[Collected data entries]
%%
(** Writing the superblock of a mount with no open transaction. *)
Lemma write_super_step s : fs_ok s -> layout_ok (super (fs s)) -> super_ok (super (fs s)) ->
  journal_active (fs s) = false -> ~ io_error s ->
  wp (xfs_write_super dev)
    (fun _ s' => step (eq 0) s s' /\ journal_active (fs s') = false /\ super (fs s') = super (fs s) /\
       take sizeof_super (fview s' 0) =
         enc_super (super_with_checksum (super (fs s)) (k64_xfs_super_checksum (super (fs s)))))
    (fun _ => False) s.
Proof.
  intros F L So Ha Hio. unfold xfs_write_super, get_super, get_tmp. wp_steps. cbn [xfs_tmp_block set_tmp].
  set (sb := super_with_checksum _ _). assert (So' : super_ok sb) by (by apply super_sealed_ok).
  pose proof (enc_super_length sb So') as Hl. destruct (fo_tmp dev s F) as [Htl Htb].
  assert (Hok : block_ok (splice (xfs_tmp_block s) 0 (enc_super sb))).
  { split; [|apply bytes_ok_splice; [done|by apply enc_super_bytes]].
    rewrite splice_length; [done|]. rewrite Hl, Htl. unfold sizeof_super, BLOCK, K64_XFS_BLOCK_SIZE. lia. }
  set (s1 := set_tmp _ s). assert (F1 : fs_ok s1) by (by apply fs_ok_tmp).
  eapply wp_mono; [apply (xfs_block_write_spec dev D s1); [done|by apply (layout_inside s)| |done]| |].
  - apply (layout_home s); [done|]. destruct L. left. lia.
  - intros [] s2 (F2 & K2 & _ & _ & V2 & V2'). split_and!.
    + split; [done|by rewrite (kp_super _ _ K2)|]. intros b Hb Hne. by apply V2'.
    + rewrite (kp_active _ _ K2). exact Ha.
    + by rewrite (kp_super _ _ K2).
    + rewrite V2. unfold splice. rewrite take_0, app_nil_l. by apply take_app_length'.
  - intros s2 (_ & _ & _ & [He|[Hj _]]); [by apply Hio|]. unfold journaled in Hj. cbn in Hj.
    by rewrite Ha in Hj.
Qed.

(** Extents that lie in the data area. *)
Definition extent_in_data (sb : k64_xfs_superblock_disk_t) (ex : k64_xfs_extent_disk_t) : Prop :=
  0 <= e_block_count ex /\
  (e_block_count ex = 0 \/
   s_data_start sb <= e_physical_block ex /\
   e_physical_block ex + e_block_count ex <= s_total_blocks sb).

Definition covers (l : list k64_xfs_extent_disk_t) (j : Z) : Prop :=
  exists ex, ex ∈ l /\ in_run (e_physical_block ex) (e_block_count ex) j.

(** [bm'] is [bm] with the bits of the extents cleared. *)
Definition freed (l : list k64_xfs_extent_disk_t) (bm bm' : list Z) : Prop :=
  forall j, 0 <= j -> (covers l j -> is_free bm' j) /\
                      (~ covers l j -> xfs_bitmap_get bm' j = xfs_bitmap_get bm j).

Lemma freed_nil bm : freed [] bm bm.
Proof. intros j _. split; [|done]. intros (ex & Hex & _). by apply not_elem_of_nil in Hex. Qed.

Lemma freed_skip ex l bm bm' : e_block_count ex = 0 -> freed l bm bm' -> freed (ex :: l) bm bm'.
Proof.
  intros H0 H j Hj. destruct (H j Hj) as [H1 H2]. split.
  - intros (e & [->|He]%elem_of_cons & Hr); [unfold in_run in Hr; lia|]. apply H1. by exists e.
  - intros Hn. apply H2. intros (e & He & Hr). apply Hn. exists e. split; [by right|done].
Qed.

Lemma covers_dec l j : covers l j \/ ~ covers l j.
Proof.
  induction l as [|ex l IH].
  - right. intros (ex & Hex & _). by apply not_elem_of_nil in Hex.
  - destruct (decide (e_physical_block ex <= j < e_physical_block ex + e_block_count ex)).
    { left. exists ex. split; [by left|done]. }
    destruct IH as [(e & He & Hr)|IH]; [left; exists e; split; [by right|done]|right].
    intros (e & [->|He]%elem_of_cons & Hr); [done|]. apply IH. by exists e.
Qed.

Lemma freed_cons ex l bm bm1 bm' :
  bits_set bm (e_physical_block ex) (e_block_count ex) false bm1 -> freed l bm1 bm' ->
  freed (ex :: l) bm bm'.
Proof.
  intros (_ & _ & Hb) H j Hj. destruct (H j Hj) as [H1 H2]. specialize (Hb j Hj).
  assert (Hin : in_run (e_physical_block ex) (e_block_count ex) j <->
    (e_physical_block ex <=? j) && (j <? e_physical_block ex + e_block_count ex) = true).
  { unfold in_run. rewrite andb_true_iff. lia. }
  split.
  - intros Hc. destruct (covers_dec l j) as [Hl|Hl]; [by apply H1|]. unfold is_free. rewrite H2, Hb by done.
    destruct Hc as (e & [->|He]%elem_of_cons & Hr); [|destruct Hl; by exists e].
    apply Hin in Hr. by rewrite Hr.
  - intros Hn. rewrite H2, Hb.
    + destruct (_ && _) eqn:Hc; [|done]. destruct Hn. exists ex. split; [by left|by apply Hin].
    + intros (e & He & Hr). apply Hn. exists e. split; [by right|done].
Qed.

(** The blocks of the data area that [bm] marks as used. *)
Definition data_used (sb : k64_xfs_superblock_disk_t) (bm : list Z) : Z :=
  used_count bm (s_data_start sb) (Z.to_nat (s_total_blocks sb - s_data_start sb)).

(** Clearing a run of the data area lowers that number by the used blocks of
    the run. *)
Lemma data_used_clear sb bm x n bm' : 0 <= s_data_start sb <= x -> 0 <= n ->
  x + n <= s_total_blocks sb -> bits_set bm x n false bm' ->
  data_used sb bm = data_used sb bm' + used_count bm x (Z.to_nat n).
Proof.
  intros Hx Hn Hend (_ & _ & Hb). unfold data_used.
  replace (Z.to_nat (s_total_blocks sb - s_data_start sb))
    with (Z.to_nat (x - s_data_start sb) + (Z.to_nat n + Z.to_nat (s_total_blocks sb - (x + n))))%nat by lia.
  rewrite !used_count_app, !Z2Nat.id by lia.
  replace (s_data_start sb + (x - s_data_start sb)) with x by lia.
  assert (Hout : forall y k, (forall j, y <= j < y + Z.of_nat k -> 0 <= j /\ ~ in_run x n j) ->
    used_count bm' y k = used_count bm y k).
  { intros y k Hk. apply used_count_ext. intros j Hj. destruct (Hk j Hj) as [Hj0 Hout].
    rewrite Hb by done. destruct (_ && _) eqn:Hin; [|done]. destruct Hout.
    apply andb_true_iff in Hin as [?%Z.leb_le ?%Z.ltb_lt]. by split. }
  rewrite !(Hout _ (Z.to_nat (x - _))), (Hout (x + n)) by (unfold in_run; lia).
  rewrite (used_count_none bm' x); [lia|]. intros j Hj. unfold is_free. rewrite Hb by lia.
  rewrite (proj2 (Z.leb_le _ _)), (proj2 (Z.ltb_lt _ _)) by lia. done.
Qed.

Lemma block_error_full s b : ~ io_error s -> block_error dev s b -> journal_full s.
Proof. intros Hio [?|[_ ?]]; done. Qed.
(* ===== verification/Fs.v ===== *)
(** * The path interface of the root file system ([k64_fs.c])

    Paths of the rest of the kernel are made absolute and normalized, then served
    by K64XFS or, below [/proc] and [/dev], by files that the kernel makes.  The
    current directory [fs_cwd] is an argument; only [k64_fs_cd] changes it.  Files
    are read through buffers of the kernel; what is left in them is not kept.  The
    search for the device to mount and the installation on a disk are left out. *)
From Stdlib Require Import ZArith Lia.
From stdpp Require Import base list.
From S2P Require Import Prelude Exec KString XfsFormat Block Cache Journal XfsCore XfsDir XfsOps.

Definition K64_ROOTFS_BLOCK_SIZE : Z := 512.
Definition K64_ROOTFS_RAW_MAX : Z := 16777216.
(** [sizeof(full)] *)
Definition FULL_MAX : Z := 256.

(** ** Strings *)
Definition is_path (path name : list Z) : bool := bool_decide (path = name).
Definition none (s : list Z) : bool := match s with [] => true | _ => false end.
Definition fs_copy (dst_size : Z) (src : list Z) : list Z := take (Z.to_nat (dst_size - 1)) src.
Definition fs_append (dst_size : Z) (dst src : list Z) : list Z := dst ++ take (Z.to_nat (dst_size - 1 - Z.of_nat (length dst))) src.
Definition fs_path_has_suffix (s suffix : list Z) : bool :=
  if (length s <? length suffix)%nat then false else is_path (drop (length s - length suffix) s) suffix.
Definition fs_name_has_prefix (s prefix : list Z) : bool := is_path (take (length prefix) s) prefix.

(** ** Normalization *)

(** The path, made absolute. *)
Definition absolute (cwd path : list Z) : list Z :=
  let path := if none path then str "." else path in
  if nth 0 path 0 =? SLASH then fs_copy 256 path else
  let tmp := fs_copy 256 cwd in
  let tmp := if is_path tmp (str "/") then tmp else fs_append 256 tmp (str "/") in
  fs_append 256 tmp path.

(** On the output read backwards: back to the last slash, or to one character. *)
Fixpoint back_to_slash (r : list Z) : list Z :=
  match r with
  | c :: (_ :: _) as t => if c =? SLASH then r else back_to_slash t
  | _ => r
  end.
(** A component [..]. *)
Definition up (out : list Z) : list Z := if (1 <? length out)%nat then rev (back_to_slash (tail (rev out))) else out.
(** Any other component. *)
Definition down (out_size : Z) (token out : list Z) : option (list Z) :=
  let more := (1 <? length out)%nat in
  if more && (out_size <=? Z.of_nat (length out) + 1) then None else
  let out := if more then out ++ [SLASH] else out in
  if out_size <=? Z.of_nat (length out + length token) then None else Some (out ++ token).

(** A round takes at least one character. *)
Fixpoint normalize_loop (fuel : nat) (out_size : Z) (p out : list Z) : option (list Z) :=
  match p, fuel with
  | [], _ => Some out
  | _, O => None
  | _, S fuel =>
      '(token, rest) ← take_token (skip_slashes p) 0;
      if none token || is_path token (str ".") then normalize_loop fuel out_size rest out
      else if is_path token (str "..") then normalize_loop fuel out_size rest (up out)
      else out ← down out_size token out; normalize_loop fuel out_size rest out
  end.
Definition fs_normalize (cwd path : list Z) (out_size : Z) : option (list Z) :=
  let tmp := absolute cwd path in normalize_loop (length tmp) out_size tmp [SLASH].

(** ** Files the kernel makes *)
Definition fs_is_pseudo_path (path : list Z) : bool :=
  is_path path (str "/proc") || fs_name_has_prefix path (str "/proc/") || is_path path (str "/dev") || fs_name_has_prefix path (str "/dev/").
Definition fs_stat_fill (path : list Z) (is_dir : bool) (size mode : Z) : k64_fs_stat_t := mk_stat true is_dir size mode 0 0 0 0 1 (fs_copy 256 path).
Definition line (s : list Z) : list Z := s ++ [10].
Definition fs_build_proc_services : list Z :=
  line (str "kernel running ring0") ++ line (str "fs running ring3-gated") ++ line (str "proc running ring3-gated") ++ line (str "io running ring3-gated") ++ line (str "term running ring3-gated").
Definition fs_pseudo_read_all (path : list Z) : option (list Z) :=
  if is_path path (str "/proc/version") then Some (line (str "K64 0.3"))
  else if is_path path (str "/proc/services") then Some fs_build_proc_services
  else if is_path path (str "/dev/null") then Some [] else None.
Definition fs_pseudo_ls (path : list Z) (out_size : Z) : option (list Z) :=
  if out_size <=? 0 then None
  else if is_path path (str "/proc") then Some (fs_copy out_size (line (str "version") ++ line (str "services")))
  else if is_path path (str "/dev") then Some (fs_copy out_size (line (str "null") ++ line (str "console") ++ line (str "tty0"))) else None.
Definition fs_pseudo_stat (path : list Z) : option k64_fs_stat_t :=
  if is_path path (str "/proc") || is_path path (str "/dev") then Some (fs_stat_fill path true 0 0x16D)
  else if existsb (is_path path) [str "/proc/version"; str "/proc/services"; str "/dev/null"; str "/dev/console"; str "/dev/tty0"] then
    let size := match fs_pseudo_read_all path with Some d => Z.of_nat (length d) | None => 0 end in
    Some (fs_stat_fill path false size (if is_path path (str "/dev/null") then 0x1B6 else 0x124))
  else None.

(** ** Listings *)

(** The lines of a listing: names cut to 127 characters, and whether a slash marks a
    directory. *)
Fixpoint take_name (p : list Z) : list Z * list Z :=
  match p with
  | [] => ([], [])
  | c :: p' => if c =? 10 then ([], p') else let '(n, rest) := take_name p' in (c :: n, rest)
  end.
Fixpoint listing_names (fuel : nat) (p : list Z) : list (list Z) :=
  match p, fuel with
  | [], _ => []
  | _, O => []
  | _, S fuel => let '(n, rest) := take_name p in take 127 n :: listing_names fuel rest
  end.
Definition entry_of (name : list Z) : list Z * bool :=
  match rev name with 47 :: r => (rev r, true) | _ => (name, false) end.
Definition dir_entries (listing : list Z) : list (list Z * bool) :=
  map entry_of (List.filter (fun n => negb (none n || is_path n (str "."))) (listing_names (length listing) listing)).
(** [fn(name, is_dir, ctx)] until it returns false. *)
Fixpoint for_entries {C} (fn : list Z -> bool -> C -> bool * C) (l : list (list Z * bool)) (ctx : C) : C :=
  match l with [] => ctx | (name, dir) :: l => let '(go, ctx) := fn name dir ctx in if go then for_entries fn l ctx else ctx end.

(** ** Operations *)
Section fs.
Context {W : Type} (dev : k64_block_device_t W).
Abbreviation st := (xstate W).
(** The current directory. *)
Context (cwd : list Z).

(** [return false] when a value is missing. *)
Definition need {A} (o : option A) : M st A := match o with Some a => mret a | None => fail end.
Definition full_path (path : list Z) : M st (list Z) := need (fs_normalize cwd path FULL_MAX).
Definition here (path : list Z) : list Z := if none path then str "." else path.

Definition k64_fs_pwd (out_size : Z) : option (list Z) := if out_size <=? 0 then None else Some (fs_copy out_size cwd).
(** The new current directory. *)
Definition k64_fs_cd (path : list Z) : M st (list Z) :=
  full ← full_path path;
  st ← k64_xfs_stat dev (Some full);
  check (st_is_dir st) ;;
  mret (fs_copy 256 full).

Definition k64_fs_ls (path : list Z) (out_size : Z) : M st (list Z) :=
  full ← full_path (here path);
  out ← (if fs_is_pseudo_path full then need (fs_pseudo_ls full out_size) else k64_xfs_list_dir dev (Some full) out_size);
  mret (if none out && (0 <? out_size) then fs_copy out_size (line (str ".")) else out).
Definition k64_fs_iter_dir {C} (path : list Z) (fn : list Z -> bool -> C -> bool * C) (ctx : C) : M st C :=
  listing ← k64_fs_ls path 4096;
  mret (for_entries fn (dir_entries listing) ctx).

Definition k64_fs_mkdir (path : list Z) : M st unit :=
  full ← full_path path;
  k64_xfs_mkdir dev (Some full) 0x1ED 0 0.

Fixpoint until_slash (p : list Z) : list Z := match p with [] => [] | c :: p => if c =? SLASH then [] else c :: until_slash p end.
(** [p] is what is left of the path, [partial] the directory so far. *)
Fixpoint mkdir_loop (fuel : nat) (p partial : list Z) : M st unit :=
  match p, fuel with
  | [], _ => mret tt
  | _, O => ub
  | _, S fuel =>
      let name := until_slash p in
      let rest := drop (length name) p in
      let partial := partial ++ name in
      check (Z.of_nat (length partial) <? 256) ;;
      found ← try (k64_xfs_stat dev (Some partial));
      (if absent found then k64_xfs_mkdir dev (Some partial) 0x1ED 0 0 else mret tt) ;;
      let rest := skip_slashes rest in
      if none rest then mret tt else
      check (Z.of_nat (length partial) + 1 <? 256) ;;
      mkdir_loop fuel rest (partial ++ [SLASH])
  end.
Definition k64_fs_mkdir_p (path : list Z) : M st unit :=
  full ← full_path path;
  if is_path full (str "/") then mret tt else mkdir_loop (length full) (tail full) [SLASH].

Definition k64_fs_touch (path : list Z) : M st unit :=
  full ← full_path path;
  found ← try (k64_xfs_stat dev (Some full));
  if absent found then k64_xfs_create dev (Some full) 0x1A4 0 0 else mret tt.

Definition k64_fs_write_file_raw (path data : list Z) : M st unit :=
  full ← full_path path;
  if is_path full (str "/dev/null") then mret tt else
  check (negb (fs_is_pseudo_path full)) ;;
  k64_xfs_write_file dev (Some full) data 0 0.
Definition k64_fs_write_file (path text : list Z) : M st unit := k64_fs_write_file_raw path text.

(** [memcpy] of at most [size] bytes from [offset]. *)
Definition range (data : list Z) (offset size : Z) : list Z := take (Z.to_nat size) (drop (Z.to_nat offset) data).
(** A regular file that fits the buffer, as a whole. *)
Definition read_whole (full : list Z) (st : k64_fs_stat_t) : M _ (list Z) :=
  check (negb (st_is_dir st) && (st_size st <=? K64_ROOTFS_RAW_MAX)) ;;
  data ← k64_xfs_read_file dev (Some full) (st_size st);
  check (Z.of_nat (length data) =? st_size st) ;;
  mret data.
Definition k64_fs_read_file_range (path : list Z) (offset size : Z) : M st (list Z) :=
  full ← full_path path;
  match fs_pseudo_read_all full with
  | Some data => mret (range data offset size)
  | None =>
      st ← k64_xfs_stat dev (Some full);
      data ← read_whole full st;
      mret (range data offset size)
  end.

(** [memset] and the old bytes: [size] bytes of the buffer. *)
Definition zero_padded (size : Z) (data : list Z) : list Z := splice (zeros (Z.to_nat size)) 0 data.
Definition k64_fs_write_file_range (path : list Z) (offset : Z) (data : list Z) : M st unit :=
  full ← full_path path;
  let size := Z.of_nat (length data) in
  found ← try (k64_xfs_stat dev (Some full));
  match found with
  | None => check (offset =? 0) ;; k64_xfs_write_file dev (Some full) data 0 0
  | Some st =>
      check (negb (st_is_dir st) && (st_size st <=? K64_ROOTFS_RAW_MAX) && (offset <=? K64_ROOTFS_RAW_MAX) && (size <=? K64_ROOTFS_RAW_MAX)) ;;
      let new_size := Z.max (st_size st) (offset + size) in
      check (new_size <=? K64_ROOTFS_RAW_MAX) ;;
      old ← (if st_size st =? 0 then mret [] else
             old ← k64_xfs_read_file dev (Some full) (st_size st);
             check (Z.of_nat (length old) =? st_size st) ;;
             mret old);
      k64_xfs_write_file dev (Some full) (splice (zero_padded new_size old) (Z.to_nat offset) data) (st_uid st) (st_gid st)
  end.

Definition k64_fs_append_file (path text : list Z) : M st unit :=
  full ← full_path path;
  found ← try (k64_xfs_stat dev (Some full));
  match found with
  | None => k64_fs_write_file path text
  | Some st => k64_fs_write_file_range full (st_size st) text
  end.

Definition k64_fs_truncate (path : list Z) (size : Z) : M st unit :=
  full ← full_path path;
  st ← k64_xfs_stat dev (Some full);
  check (negb (st_is_dir st) && (size <=? K64_ROOTFS_RAW_MAX) && (st_size st <=? K64_ROOTFS_RAW_MAX)) ;;
  old ← (if st_size st =? 0 then mret [] else k64_xfs_read_file dev (Some full) (Z.min (st_size st) size));
  k64_xfs_write_file dev (Some full) (zero_padded size old) (st_uid st) (st_gid st).

Definition k64_fs_chmod (path : list Z) (mode : Z) : M st unit := full ← full_path path; k64_xfs_chmod dev (Some full) mode.
Definition k64_fs_chown (path : list Z) (uid gid : Z) : M st unit := full ← full_path path; k64_xfs_chown dev (Some full) uid gid.
Definition k64_fs_remove (path : list Z) : M st unit := full ← full_path path; k64_xfs_remove dev (Some full).
Definition k64_fs_rmdir (path : list Z) : M st unit := full ← full_path path; k64_xfs_rmdir dev (Some full).
Definition k64_fs_move (src_path dst_path : list Z) : M st unit :=
  src ← full_path src_path;
  dst ← full_path dst_path;
  k64_xfs_rename dev (Some src) (Some dst).
Definition k64_fs_copy (src_path dst_path : list Z) : M st unit :=
  src ← full_path src_path;
  dst ← full_path dst_path;
  st ← k64_xfs_stat dev (Some src);
  data ← read_whole src st;
  k64_xfs_write_file dev (Some dst) data (st_uid st) (st_gid st).

(** The text, without its final zero. *)
Definition k64_fs_cat (path : list Z) (out_size : Z) : M st (list Z) :=
  check (0 <? out_size) ;;
  k64_fs_read_file_range path 0 (out_size - 1).
Definition k64_fs_read_file_raw (path : list Z) : M st (list Z) :=
  full ← full_path path;
  st ← k64_xfs_stat dev (Some full);
  read_whole full st.
Definition k64_fs_stat (path : list Z) : M st k64_fs_stat_t :=
  full ← full_path (here path);
  if fs_is_pseudo_path full then need (fs_pseudo_stat full) else k64_xfs_stat dev (Some full).

Definition k64_fs_find_boot_kernel (out_size : Z) : M st (list Z) :=
  check (0 <? out_size) ;;
  listing ← k64_xfs_list_dir dev (Some (str "/boot")) 4096;
  match List.filter (fun n => fs_name_has_prefix n (str "k64-kernel-v") && fs_path_has_suffix n (str ".elf")) (listing_names (length listing) listing) with
  | n :: _ => mret (fs_copy out_size n)
  | [] => fail
  end.

Definition k64_fs_sync : M st unit := m ← get_fs; if mounted m then k64_xfs_sync dev else mret tt.
Definition k64_fs_used_bytes (s : st) : Z :=
  if mounted (fs s) then u64 ((s_total_blocks (super (fs s)) - s_free_blocks (super (fs s))) * K64_XFS_BLOCK_SIZE) else 0.
Definition k64_fs_capacity_bytes (s : st) : Z := if mounted (fs s) then u64 (s_total_blocks (super (fs s)) * K64_XFS_BLOCK_SIZE) else 0.
End fs.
%%
**Work item**
Return all lines from the data that include the string "mounted".

**Exercise answer**
Definition k64_fs_sync : M st unit := m ← get_fs; if mounted m then k64_xfs_sync dev else mret tt.
  if mounted (fs s) then u64 ((s_total_blocks (super (fs s)) - s_free_blocks (super (fs s))) * K64_XFS_BLOCK_SIZE) else 0.
Definition k64_fs_capacity_bytes (s : st) : Z := if mounted (fs s) then u64 (s_total_blocks (super (fs s)) * K64_XFS_BLOCK_SIZE) else 0.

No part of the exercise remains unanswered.